What the task asks: Once you reach the line containing "- unfold has_key" in the data below, restate each line word for word up to and including the one containing "destruct (dict_get_in_keys _ _ Hin)".

(Information shown)

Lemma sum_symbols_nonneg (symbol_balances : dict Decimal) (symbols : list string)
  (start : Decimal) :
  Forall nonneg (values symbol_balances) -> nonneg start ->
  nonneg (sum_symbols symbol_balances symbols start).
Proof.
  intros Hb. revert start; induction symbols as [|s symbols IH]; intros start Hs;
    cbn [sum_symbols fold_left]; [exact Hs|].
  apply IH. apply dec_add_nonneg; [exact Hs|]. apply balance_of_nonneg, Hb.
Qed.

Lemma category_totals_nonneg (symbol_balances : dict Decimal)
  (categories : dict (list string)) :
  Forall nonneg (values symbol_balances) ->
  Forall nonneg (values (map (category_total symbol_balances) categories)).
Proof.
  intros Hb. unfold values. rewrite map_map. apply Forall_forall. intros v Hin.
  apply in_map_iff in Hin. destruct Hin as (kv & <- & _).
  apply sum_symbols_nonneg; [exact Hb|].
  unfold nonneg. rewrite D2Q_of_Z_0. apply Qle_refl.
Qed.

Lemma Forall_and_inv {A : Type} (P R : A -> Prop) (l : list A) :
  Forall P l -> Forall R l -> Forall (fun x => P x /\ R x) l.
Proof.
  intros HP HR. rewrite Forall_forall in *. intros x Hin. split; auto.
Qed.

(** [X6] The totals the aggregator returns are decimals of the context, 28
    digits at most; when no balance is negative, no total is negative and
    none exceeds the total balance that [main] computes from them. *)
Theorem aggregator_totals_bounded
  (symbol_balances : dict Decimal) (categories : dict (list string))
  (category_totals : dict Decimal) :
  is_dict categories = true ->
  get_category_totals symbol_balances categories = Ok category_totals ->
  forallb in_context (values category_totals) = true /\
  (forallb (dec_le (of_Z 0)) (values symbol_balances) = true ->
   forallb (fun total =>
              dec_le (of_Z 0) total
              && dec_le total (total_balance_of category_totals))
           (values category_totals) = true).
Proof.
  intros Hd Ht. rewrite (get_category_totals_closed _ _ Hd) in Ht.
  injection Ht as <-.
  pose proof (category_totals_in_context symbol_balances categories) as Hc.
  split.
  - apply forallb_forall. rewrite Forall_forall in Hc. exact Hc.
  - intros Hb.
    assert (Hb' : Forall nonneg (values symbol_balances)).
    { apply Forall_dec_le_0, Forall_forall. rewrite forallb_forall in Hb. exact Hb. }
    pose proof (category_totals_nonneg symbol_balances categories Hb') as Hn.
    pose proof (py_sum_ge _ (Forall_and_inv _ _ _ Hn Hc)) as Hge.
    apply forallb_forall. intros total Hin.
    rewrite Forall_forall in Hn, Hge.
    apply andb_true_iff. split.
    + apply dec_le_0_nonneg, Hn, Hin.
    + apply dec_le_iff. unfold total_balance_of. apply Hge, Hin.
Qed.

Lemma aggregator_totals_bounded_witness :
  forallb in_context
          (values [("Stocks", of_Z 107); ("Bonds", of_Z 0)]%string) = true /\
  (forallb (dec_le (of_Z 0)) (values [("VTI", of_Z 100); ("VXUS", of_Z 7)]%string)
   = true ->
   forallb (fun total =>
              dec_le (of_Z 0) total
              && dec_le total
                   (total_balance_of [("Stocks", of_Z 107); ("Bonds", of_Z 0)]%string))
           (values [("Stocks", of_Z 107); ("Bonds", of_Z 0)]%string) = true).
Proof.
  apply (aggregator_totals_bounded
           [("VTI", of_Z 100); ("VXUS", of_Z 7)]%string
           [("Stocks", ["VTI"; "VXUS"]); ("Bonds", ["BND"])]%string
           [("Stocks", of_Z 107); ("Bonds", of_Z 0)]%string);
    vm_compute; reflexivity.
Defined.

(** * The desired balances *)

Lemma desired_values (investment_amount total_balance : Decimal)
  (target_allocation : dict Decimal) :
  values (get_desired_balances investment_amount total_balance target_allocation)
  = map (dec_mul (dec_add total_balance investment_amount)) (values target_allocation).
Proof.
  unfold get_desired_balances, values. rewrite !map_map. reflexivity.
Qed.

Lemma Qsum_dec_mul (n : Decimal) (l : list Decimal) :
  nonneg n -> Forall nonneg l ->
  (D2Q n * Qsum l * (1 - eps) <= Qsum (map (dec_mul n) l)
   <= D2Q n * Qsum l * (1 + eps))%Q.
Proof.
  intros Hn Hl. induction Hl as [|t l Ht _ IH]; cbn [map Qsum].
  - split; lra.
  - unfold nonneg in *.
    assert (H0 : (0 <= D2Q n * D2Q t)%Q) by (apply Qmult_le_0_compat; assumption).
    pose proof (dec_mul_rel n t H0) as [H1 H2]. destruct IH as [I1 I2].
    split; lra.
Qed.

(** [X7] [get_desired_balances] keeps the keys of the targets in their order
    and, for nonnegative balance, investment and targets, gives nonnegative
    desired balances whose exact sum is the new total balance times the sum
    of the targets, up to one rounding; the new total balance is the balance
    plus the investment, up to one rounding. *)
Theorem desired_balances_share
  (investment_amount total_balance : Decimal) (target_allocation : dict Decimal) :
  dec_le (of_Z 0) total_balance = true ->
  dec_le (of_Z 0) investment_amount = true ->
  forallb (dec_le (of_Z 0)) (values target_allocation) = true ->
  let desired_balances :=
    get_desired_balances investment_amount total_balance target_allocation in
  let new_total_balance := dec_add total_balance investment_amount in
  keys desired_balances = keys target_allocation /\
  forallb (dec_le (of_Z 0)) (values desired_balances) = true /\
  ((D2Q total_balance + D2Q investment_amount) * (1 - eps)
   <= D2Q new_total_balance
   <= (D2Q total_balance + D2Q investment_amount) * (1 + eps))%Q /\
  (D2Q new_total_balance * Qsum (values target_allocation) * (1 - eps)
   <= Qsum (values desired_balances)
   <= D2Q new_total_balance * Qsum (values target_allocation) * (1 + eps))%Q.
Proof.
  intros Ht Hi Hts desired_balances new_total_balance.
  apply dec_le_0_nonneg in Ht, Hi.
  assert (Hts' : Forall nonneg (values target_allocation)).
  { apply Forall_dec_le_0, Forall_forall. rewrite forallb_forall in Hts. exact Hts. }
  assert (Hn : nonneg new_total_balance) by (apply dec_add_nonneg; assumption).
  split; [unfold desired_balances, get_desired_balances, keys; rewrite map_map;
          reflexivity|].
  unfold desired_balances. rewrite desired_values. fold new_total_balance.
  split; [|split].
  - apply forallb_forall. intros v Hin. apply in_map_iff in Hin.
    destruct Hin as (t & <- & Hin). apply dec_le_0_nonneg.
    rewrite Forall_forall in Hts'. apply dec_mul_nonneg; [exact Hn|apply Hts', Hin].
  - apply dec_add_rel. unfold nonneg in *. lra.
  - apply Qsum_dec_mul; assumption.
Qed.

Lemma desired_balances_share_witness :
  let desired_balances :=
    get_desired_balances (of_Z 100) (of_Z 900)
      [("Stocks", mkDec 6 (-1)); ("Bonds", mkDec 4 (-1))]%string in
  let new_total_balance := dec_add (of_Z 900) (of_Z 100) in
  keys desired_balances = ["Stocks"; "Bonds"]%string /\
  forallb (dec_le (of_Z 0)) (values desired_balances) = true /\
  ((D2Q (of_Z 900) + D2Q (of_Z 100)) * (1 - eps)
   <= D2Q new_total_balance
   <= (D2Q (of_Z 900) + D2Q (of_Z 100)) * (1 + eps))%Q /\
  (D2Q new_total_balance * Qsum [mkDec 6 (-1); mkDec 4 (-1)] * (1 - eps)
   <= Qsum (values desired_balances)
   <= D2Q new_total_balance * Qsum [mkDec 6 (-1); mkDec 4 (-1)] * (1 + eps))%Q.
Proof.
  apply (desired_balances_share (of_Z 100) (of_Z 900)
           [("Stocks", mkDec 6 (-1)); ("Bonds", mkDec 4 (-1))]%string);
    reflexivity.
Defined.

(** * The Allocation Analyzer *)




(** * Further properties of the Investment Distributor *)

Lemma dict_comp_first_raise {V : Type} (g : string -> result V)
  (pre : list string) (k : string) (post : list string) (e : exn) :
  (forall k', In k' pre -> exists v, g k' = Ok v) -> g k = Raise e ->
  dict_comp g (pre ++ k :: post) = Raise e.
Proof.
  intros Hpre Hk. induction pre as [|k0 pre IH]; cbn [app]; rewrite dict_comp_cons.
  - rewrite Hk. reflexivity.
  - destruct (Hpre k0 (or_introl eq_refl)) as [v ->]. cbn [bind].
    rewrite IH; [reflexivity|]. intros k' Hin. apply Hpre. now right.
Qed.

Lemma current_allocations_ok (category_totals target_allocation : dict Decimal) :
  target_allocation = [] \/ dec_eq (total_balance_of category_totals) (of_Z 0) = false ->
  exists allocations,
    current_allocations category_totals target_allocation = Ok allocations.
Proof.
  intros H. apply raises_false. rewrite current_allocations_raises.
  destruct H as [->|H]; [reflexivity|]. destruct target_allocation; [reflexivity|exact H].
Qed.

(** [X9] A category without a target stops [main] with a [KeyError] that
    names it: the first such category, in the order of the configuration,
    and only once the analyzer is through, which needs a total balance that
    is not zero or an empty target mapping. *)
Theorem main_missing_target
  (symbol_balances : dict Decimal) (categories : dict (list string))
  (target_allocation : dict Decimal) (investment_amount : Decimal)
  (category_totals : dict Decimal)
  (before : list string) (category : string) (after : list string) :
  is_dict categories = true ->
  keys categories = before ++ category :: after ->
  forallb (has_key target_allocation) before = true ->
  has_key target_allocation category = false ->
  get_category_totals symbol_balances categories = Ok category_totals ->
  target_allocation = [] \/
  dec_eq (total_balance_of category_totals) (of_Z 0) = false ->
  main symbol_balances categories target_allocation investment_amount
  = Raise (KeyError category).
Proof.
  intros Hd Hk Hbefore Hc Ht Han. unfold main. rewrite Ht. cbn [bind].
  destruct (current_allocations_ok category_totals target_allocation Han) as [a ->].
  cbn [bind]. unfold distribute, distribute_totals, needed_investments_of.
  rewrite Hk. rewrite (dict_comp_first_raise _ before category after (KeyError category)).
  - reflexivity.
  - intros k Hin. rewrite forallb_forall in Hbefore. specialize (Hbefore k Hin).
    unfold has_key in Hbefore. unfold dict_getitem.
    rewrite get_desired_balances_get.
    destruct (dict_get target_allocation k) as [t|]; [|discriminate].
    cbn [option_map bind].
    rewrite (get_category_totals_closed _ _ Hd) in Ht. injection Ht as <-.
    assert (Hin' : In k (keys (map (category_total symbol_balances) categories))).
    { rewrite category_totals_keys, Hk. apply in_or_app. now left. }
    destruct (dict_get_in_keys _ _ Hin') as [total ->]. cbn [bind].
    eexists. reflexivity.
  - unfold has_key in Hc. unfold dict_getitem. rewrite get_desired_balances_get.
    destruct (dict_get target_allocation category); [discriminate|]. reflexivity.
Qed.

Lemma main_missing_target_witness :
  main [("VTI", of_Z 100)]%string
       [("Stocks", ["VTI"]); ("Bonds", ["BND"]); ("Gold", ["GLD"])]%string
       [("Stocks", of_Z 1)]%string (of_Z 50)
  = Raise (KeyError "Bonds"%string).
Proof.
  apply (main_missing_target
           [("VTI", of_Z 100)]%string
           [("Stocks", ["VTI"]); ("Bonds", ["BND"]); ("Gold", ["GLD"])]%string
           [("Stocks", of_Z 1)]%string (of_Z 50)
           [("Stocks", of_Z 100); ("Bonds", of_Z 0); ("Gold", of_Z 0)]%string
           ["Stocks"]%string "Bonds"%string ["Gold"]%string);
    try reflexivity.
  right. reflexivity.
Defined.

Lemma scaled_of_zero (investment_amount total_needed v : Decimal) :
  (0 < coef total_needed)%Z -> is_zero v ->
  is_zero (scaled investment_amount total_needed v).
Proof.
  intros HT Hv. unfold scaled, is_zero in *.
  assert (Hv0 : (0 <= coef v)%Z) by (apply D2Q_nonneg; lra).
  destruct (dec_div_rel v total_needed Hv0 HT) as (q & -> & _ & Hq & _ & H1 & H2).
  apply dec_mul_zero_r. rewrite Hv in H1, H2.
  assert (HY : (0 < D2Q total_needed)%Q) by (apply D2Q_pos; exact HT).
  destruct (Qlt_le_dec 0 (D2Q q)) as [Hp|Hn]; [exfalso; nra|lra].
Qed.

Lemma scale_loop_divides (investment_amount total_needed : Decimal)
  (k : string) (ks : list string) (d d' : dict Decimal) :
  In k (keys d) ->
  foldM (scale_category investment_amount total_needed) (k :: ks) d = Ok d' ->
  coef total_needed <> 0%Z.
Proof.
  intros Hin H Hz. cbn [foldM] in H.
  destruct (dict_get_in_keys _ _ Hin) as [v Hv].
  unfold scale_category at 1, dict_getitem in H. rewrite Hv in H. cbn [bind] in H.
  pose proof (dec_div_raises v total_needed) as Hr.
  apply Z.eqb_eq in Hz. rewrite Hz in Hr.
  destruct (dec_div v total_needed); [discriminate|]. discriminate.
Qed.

(End Information shown)

Problem solution:
  - unfold has_key in Hc. unfold dict_getitem. rewrite get_desired_balances_get.
    destruct (dict_get target_allocation category); [discriminate|]. reflexivity.
Qed.

Lemma main_missing_target_witness :
  main [("VTI", of_Z 100)]%string
       [("Stocks", ["VTI"]); ("Bonds", ["BND"]); ("Gold", ["GLD"])]%string
       [("Stocks", of_Z 1)]%string (of_Z 50)
  = Raise (KeyError "Bonds"%string).
Proof.
  apply (main_missing_target
           [("VTI", of_Z 100)]%string
           [("Stocks", ["VTI"]); ("Bonds", ["BND"]); ("Gold", ["GLD"])]%string
           [("Stocks", of_Z 1)]%string (of_Z 50)
           [("Stocks", of_Z 100); ("Bonds", of_Z 0); ("Gold", of_Z 0)]%string
           ["Stocks"]%string "Bonds"%string ["Gold"]%string);
    try reflexivity.
  right. reflexivity.
Defined.

Lemma scaled_of_zero (investment_amount total_needed v : Decimal) :
  (0 < coef total_needed)%Z -> is_zero v ->
  is_zero (scaled investment_amount total_needed v).
Proof.
  intros HT Hv. unfold scaled, is_zero in *.
  assert (Hv0 : (0 <= coef v)%Z) by (apply D2Q_nonneg; lra).
  destruct (dec_div_rel v total_needed Hv0 HT) as (q & -> & _ & Hq & _ & H1 & H2).
  apply dec_mul_zero_r. rewrite Hv in H1, H2.
  assert (HY : (0 < D2Q total_needed)%Q) by (apply D2Q_pos; exact HT).
  destruct (Qlt_le_dec 0 (D2Q q)) as [Hp|Hn]; [exfalso; nra|lra].
Qed.

Lemma scale_loop_divides (investment_amount total_needed : Decimal)
  (k : string) (ks : list string) (d d' : dict Decimal) :
  In k (keys d) ->
  foldM (scale_category investment_amount total_needed) (k :: ks) d = Ok d' ->
  coef total_needed <> 0%Z.
Proof.
  intros Hin H Hz. cbn [foldM] in H.
  destruct (dict_get_in_keys _ _ Hin) as [v Hv].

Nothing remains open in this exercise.